CPS offers remote, distanced service learning

Olivia Clayton, Contributing Writer

(Daisy Rymer)

Due to COVID-19 and social distancing restrictions, service learning classes have taken on a new look this semester. Normally off-campus and within the community, many classes must now do their work from afar.  

In the past, service learning classes have been an integral part of Tulane’s “learning by doing” approach. Students are required to take their first service learning course by their fifth semester, usually accumulating 20 to 40 hours of volunteer work through it. Planted at various sites around the city, students take what they are learning in class and use it to benefit the community. This year, however, with the pandemic making it more difficult to leave campus, service learning classes had to get creative in how they could affect the community. 

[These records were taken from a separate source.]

(* ===== verification/AggRx.v ===== *)
(** * AggRx: receive sessions

    [net/mac80211/agg-rx.c]: the end and the start of the session of a TID, and
    the ADDBA request of the peer.  [jiffies] is the clock when a handler reads
    it.  The session timer of a session that ends may still fire while the
    driver is told; what it does then is what [ieee80211_rx_ba_timer_expired]
    does, an interrupt that can come at any time. *)
From stdpp Require Import gmap strings.
From S2P Require Import Prelude Frame Key Amsdu Reorder Parse Agg AggFrames.

Definition WLAN_STATUS_SUCCESS : Z := 0.
Definition WLAN_STATUS_UNSPECIFIED_QOS : Z := 32.
Definition WLAN_STATUS_REQUEST_DECLINED : Z := 37.
Definition WLAN_STATUS_INVALID_QOS_PARAM : Z := 38.
Definition WLAN_STATUS_REJECTED_NDP_BLOCK_ACK_SUGGESTED : Z := 109.
Definition WLAN_REASON_UNSPECIFIED : Z := 1.
Definition WLAN_REASON_QSTA_LEAVE_QBSS : Z := 36.
Definition WLAN_REASON_QSTA_NOT_USE : Z := 37.
Definition WLAN_REASON_QSTA_TIMEOUT : Z := 39.

Section rx.
Context (crc32_be : Z -> list Z -> Z) (c : config).

(** A frame that cannot be allocated is not sent. *)
Definition send_action (body : list Z) : M unit :=
  alloc <- next_alloc ;; if alloc : bool then modify (emit (ev_action_frame body)) else ret tt.

Definition ieee80211_send_delba (tid initiator reason_code : Z) (use_ndp : bool) : M unit :=
  send_action (delba tid initiator reason_code use_ndp).

Definition __ieee80211_stop_rx_ba_session (tid initiator reason : Z) (tx : bool) : M unit :=
  t <- get_tid tid ;;
  if negb (agg_session_valid t) then ret tt
  else
    upd_tid tid (set_tid_rx None) ;;;
    upd_tid tid (set_agg_session_valid false) ;;;
    _ <- drv_ampdu_action c tid 0 AMPDU_RX_STOP ;;
    if (initiator =? WLAN_BACK_RECIPIENT) && tx
    then ieee80211_send_delba tid WLAN_BACK_RECIPIENT reason (use_ndp_ba c)
    else ret tt.

Definition ieee80211_send_addba_resp (tid token status policy size tmo req_addba_ext_data : Z) : M unit :=
  send_action (addba_response (valid_links c || has_he c) (SUPPORTS_AMSDU_IN_AMPDU c) tid token status policy
                 size tmo req_addba_ext_data (use_ndp_ba c)).

(** The largest buffer the peer may ask for. *)
Definition max_buf_size : Z :=
  if valid_links c || has_eht c then IEEE80211_MAX_AMPDU_BUF_EHT
  else if has_he c then IEEE80211_MAX_AMPDU_BUF_HE
  else IEEE80211_MAX_AMPDU_BUF_HT.

(** The buffer size that is used for a request. *)
Definition rx_buf_size (size : Z) : Z :=
  Z.min (if size =? 0 then max_buf_size else size) (max_rx_aggregation_subframes c).

Definition bad_params (policy size : Z) : bool :=
  (negb (policy =? 1) && (valid_links c || negb (ht_delay_ba c) || negb (s1g_delayed_ba c))) || (max_buf_size <? size).

(** The new session, once nothing is in its way; the result is the status. *)
Definition start_new_rx_session (tmo start_seq_num tid size : Z) (auto_seq : bool) : M Z :=
  let declined := WLAN_STATUS_REQUEST_DECLINED in
  let start := AMPDU_RX_START start_seq_num size tmo in
  if SUPPORTS_REORDERING_BUFFER c then
    r <- drv_ampdu_action c tid start_seq_num start ;;
    ret (if r.1 =? 0 then WLAN_STATUS_SUCCESS else declined)
  else
    alloc <- next_alloc ;;
    if negb alloc then ret declined
    else
      r <- drv_ampdu_action c tid start_seq_num start ;;
      if nz r.1 then ret declined
      else
        now <- gets (fun w => jiffies (sta w)) ;;
        let tu_exp t := u64 (now + TU_TO_JIFFIES c t) in
        upd_tid tid (set_tid_rx (Some (start_rx_ba_session tu_exp now start_seq_num size tmo auto_seq))) ;;;
        ret WLAN_STATUS_SUCCESS.

(** The status of a request and the buffer size of the response. *)
Definition rx_request_status (token tmo start_seq_num policy tid size : Z) (tx auto_seq ndp : bool) : M (Z * Z) :=
  t <- get_tid tid ;;
  blocked <- gets (fun w => block_ba (sta w)) ;;
  if IEEE80211_FIRST_TSPEC_TSID <=? tid then ret (WLAN_STATUS_REQUEST_DECLINED, size)
  else if tx && use_ndp_ba c && negb ndp then ret (WLAN_STATUS_REJECTED_NDP_BLOCK_ACK_SUGGESTED, size)
  else if negb (valid_links c) && negb (ht_supported c) && negb (has_he c) && negb (has_s1g c)
  then ret (WLAN_STATUS_REQUEST_DECLINED, size)
  else if blocked : bool then ret (WLAN_STATUS_REQUEST_DECLINED, size)
  else if bad_params policy size then ret (WLAN_STATUS_INVALID_QOS_PARAM, size)
  else
    let size := rx_buf_size size in
    if agg_session_valid t && (tid_rx_token t =? token) then
      ret (match tid_rx t with
           | Some r => if timeout r =? tmo then WLAN_STATUS_SUCCESS else WLAN_STATUS_REQUEST_DECLINED
           | None => WLAN_STATUS_REQUEST_DECLINED
           end, size)
    else
      (if agg_session_valid t
       then __ieee80211_stop_rx_ba_session tid WLAN_BACK_RECIPIENT WLAN_STATUS_UNSPECIFIED_QOS false
       else ret tt) ;;;
      status <- start_new_rx_session tmo start_seq_num tid size auto_seq ;;
      ret (status, size).

Definition __ieee80211_start_rx_ba_session (token tmo start_seq_num policy tid size : Z)
    (tx auto_seq ndp : bool) (addba_ext_data : Z) : M unit :=
  r <- rx_request_status token tmo start_seq_num policy tid size tx auto_seq ndp ;;
  (if r.1 =? WLAN_STATUS_SUCCESS then
     upd_tid tid (set_agg_session_valid true) ;;;
     upd_tid tid (set_unexpected_agg false) ;;;
     upd_tid tid (set_tid_rx_token token)
   else ret tt) ;;;
  if tx then ieee80211_send_addba_resp tid token r.1 1 r.2 tmo addba_ext_data else ret tt.

(** A value read from the frame; reading beyond it is a fault. *)
Definition load {A} (o : option A) : M A := match o with Some x => ret x | None => fault end.

Definition ieee80211_process_addba_request (body : list Z) : M unit :=
  alloc <- next_alloc ;;
  q <- load (read_addba_req crc32_be c alloc body) ;;
  __ieee80211_start_rx_ba_session (req_token q) (req_timeout q) (req_start_seq_num q) (req_policy q) (req_tid q)
    (req_buf_size q) true false (req_ndp q) (req_ext_data q).
End rx.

“I requested that my partner sites create remote activities for students and offered them assistance in doing so,” explains Clare Daniel, professor of the TIDES and service learning course Reproductive Politics in New Orleans. “Actually, one [out of four] of my sites is having the students go there in person to do some aspects of the work, and they’re just being very careful about making sure they’re socially distanced while they’re doing it … We had to get special permission from [Center for Public Service] in order for that to be allowed.” 

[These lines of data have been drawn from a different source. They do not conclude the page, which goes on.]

Lemma fresh_inv c s schedule driver allocs : fresh s -> inv c (mk_world s schedule driver allocs []).
Proof.
  intros [Hl Hf]. split; [done|]. intros i t Ht. cbn [sta log] in *.
  assert (exists seq, is_uint 16 seq /\ t = fresh_tid seq) as (seq & Hs & ->).
  { unfold tid_at in Ht. destruct (i <? 0); [done|]. rewrite Forall_lookup in Hf. by eapply Hf. }
  split.
  - exists (mk_view None Idle false false 0). split; [|by repeat split; auto]. split; try done.
    eexists. by split.
  - exists RxNone. split; [|by left]. by split.
Qed.

(** C5: Whatever happens to a station - frames of the peer, requests and
    callbacks at any moment, expired timers, tear-down - and whatever the driver
    answers, the handlers never use a session that is gone, and the driver sees
    each TID's sessions in order: a transmit session is started, becomes
    operational and is stopped, in this order, and a receive session is started
    and stopped in turn.  Frames are marked for aggregation exactly while the
    session is operational, with consecutive sequence numbers from the starting
    number the driver was given; while a session is set up or torn down no
    frame of the TID is sent. *)
Theorem agg_driver_protocol crc32_be c s schedule driver allocs steps :
  usable c -> fresh s -> Forall step_ok steps ->
  exists w, run crc32_be c steps (mk_world s schedule driver allocs []) = Some (tt, w) /\
    forall tid, 0 <= tid < 16 -> is_Some (tx_phase_of tid (log w)) /\ is_Some (rx_phase_of tid (log w)).
Proof.
  intros [Hd Ha Hr Ht] Hf Hs.
  destruct (wp_run crc32_be c (conj Hd Ha) Hr Ht steps (mk_world s schedule driver allocs []) (fun _ w => inv c w))
    as ([] & w & E & Hi); [by apply fresh_inv|done|done|].
  exists w. split; [done|]. intros tid Htid. destruct Hi as [Hl Hi]. destruct (tid_at_valid w tid Hl Htid) as [t E'].
  destruct (Hi _ _ E') as ((v & [_ -> _ _ _] & _) & x & [_ -> _] & _). split; by eexists.
Qed.

(** The sessions of a TID between handlers. *)
Record session_wf (c : config) (t : tid_mlme) : Prop := {
  wf_one : tid_tx t = None \/ tid_start_tx t = None;
  wf_requests : 0 <= addba_req_num t <= HT_AGG_MAX_RETRIES + 1;
  wf_waiting a : tid_start_tx t = Some a -> exists tmo token, a = new_session tmo token;
  wf_started a : tid_tx t = Some a -> test_bit HT_AGG_STATE_WANT_START a = false;
  wf_operational a : tid_tx t = Some a -> test_bit HT_AGG_STATE_OPERATIONAL a = true ->
    test_bit HT_AGG_STATE_STOPPING a = false /\ test_bit HT_AGG_STATE_DRV_READY a = true /\
    test_bit HT_AGG_STATE_SENT_ADDBA a = true /\ test_bit HT_AGG_STATE_RESPONSE_RECEIVED a = true /\
    1 <= tx_buf_size a <= max_tx_aggregation_subframes c;
  wf_stopping a : tid_tx t = Some a -> test_bit HT_AGG_STATE_STOPPING a = true ->
    addba_resp_timer a = None /\ tx_session_timer a = None;
  wf_queue q : txq t = Some q ->
    match tid_tx t with
    | Some a => if test_bit HT_AGG_STATE_OPERATIONAL a then TXQ_STOP q = false /\ TXQ_AMPDU q = true
                else TXQ_STOP q = true
    | None => TXQ_AMPDU q = false
    end;
  wf_rx r : tid_rx t = Some r ->
    agg_session_valid t = true /\ 1 <= buf_size r <= max_buf_size c /\ length (reorder r) = Z.to_nat (buf_size r);
}.

Lemma tid_ok_wf c tid t l : tid_ok c tid t l -> session_wf c t.
Proof.
  intros ((v & [Hv _ _ Hn (q & Hq & E1 & E2)] & Hnum & Hquiet) & x & [Hva _ Hs] & Hx).
  assert (forall r, tid_rx t = Some r -> agg_session_valid t = true /\ 1 <= buf_size r <= max_buf_size c /\
    length (reorder r) = Z.to_nat (buf_size r)) as Hrx.
  { intros r Hr. destruct (Hs r Hr) as (Hp & ?). split; [|done]. rewrite Hva. by destruct Hx as [-> | ->]. }
  destruct (v_sess v) as [s|].
  - destruct Hv as (Hnone & a & Ha & []). destruct Hquiet as (Hws & Hph & _ & Hrec & _).
    split; rewrite ?Ha, ?Hq, ?Hnone; try done; try (by right); try congruence.
    all: try (intros a' [= <-]).
    + rewrite sv_oper, sv_stopping, sv_ready, sv_sent, sv_received, sv_size. intros Ho. rewrite Ho in Hph.
      destruct (s_stopping s); [by destruct Hph as (_ & _ & ? & _)|]. destruct Hph as (_ & _ & _ & -> & Hc & ->). pose proof (Hrec Hc). split_and!; first [done|lia].
    + rewrite sv_stopping. intros Hst. rewrite Hst in Hph. destruct Hph as (_ & _ & _ & ? & ?). auto.
    + rewrite sv_oper, E1, E2. destruct (s_stopping s); [by destruct Hph as (_ & -> & -> & _)|].
      destruct (s_oper s); [by destruct Hph as (_ & -> & -> & _)|by destruct Hph as [_ ->]].
  - destruct Hv as (Ha & Hwait). destruct Hquiet as [_ Ham].
    split; rewrite ?Ha, ?Hq; try done; try (by left); try congruence.
    + intros a Hst. by destruct (Hwait a Hst) as (_ & ?).
Qed.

Grace Printy, a student of Daniel, explains that even her in-person project is done mostly online. “COVID makes it much harder for us to go in and to do things, and most of the stuff we do is online, if it isn’t manual labor.”  

Service learning classes have always differed in form from both other classes and each other, and this year is no exception. While some have gone fully or close to fully online, others were barely affected at all. 

“Honestly it really doesn’t seem like there’s that many differences,” explains freshman Aleksa Banki. Her class, Irish in New Orleans, takes place mainly at local cemeteries. “It’s like outdoors and stuff so we don’t really have to worry, as long as we keep our masks on and stuff, and social distance.”  

Daniel feels similarly that the students are not missing out on too much. “I think the only thing students are not getting is what it feels like to be in an office. Or be on site, whatever the site may be,” she said. 

Some people were unsure if service learning would still happen this semester, but Daniel assures it is more important now than ever before. 

“Issues have been exacerbated, the injustices that are very common are arguably worse now, in many ways, than they were before … I think it’s all the more important that we leverage the resources that we have at Tulane to help raise awareness about those things,” Daniel said.  

The impacts of COVID-19 have changed everyone, but especially those in New Orleans. 

“I’m much more aware of the impact of disease than I would have been if I was a year older and doing this project last year or something,” Banki said.

“From my perspective, there’s no reason we shouldn’t be doing it in this current context,” Daniel said. “Because I think students can still get a lot out of it, when it’s remote. And they can still take the concepts that they’re learning about in the course and see them play out in the non-classroom environment”.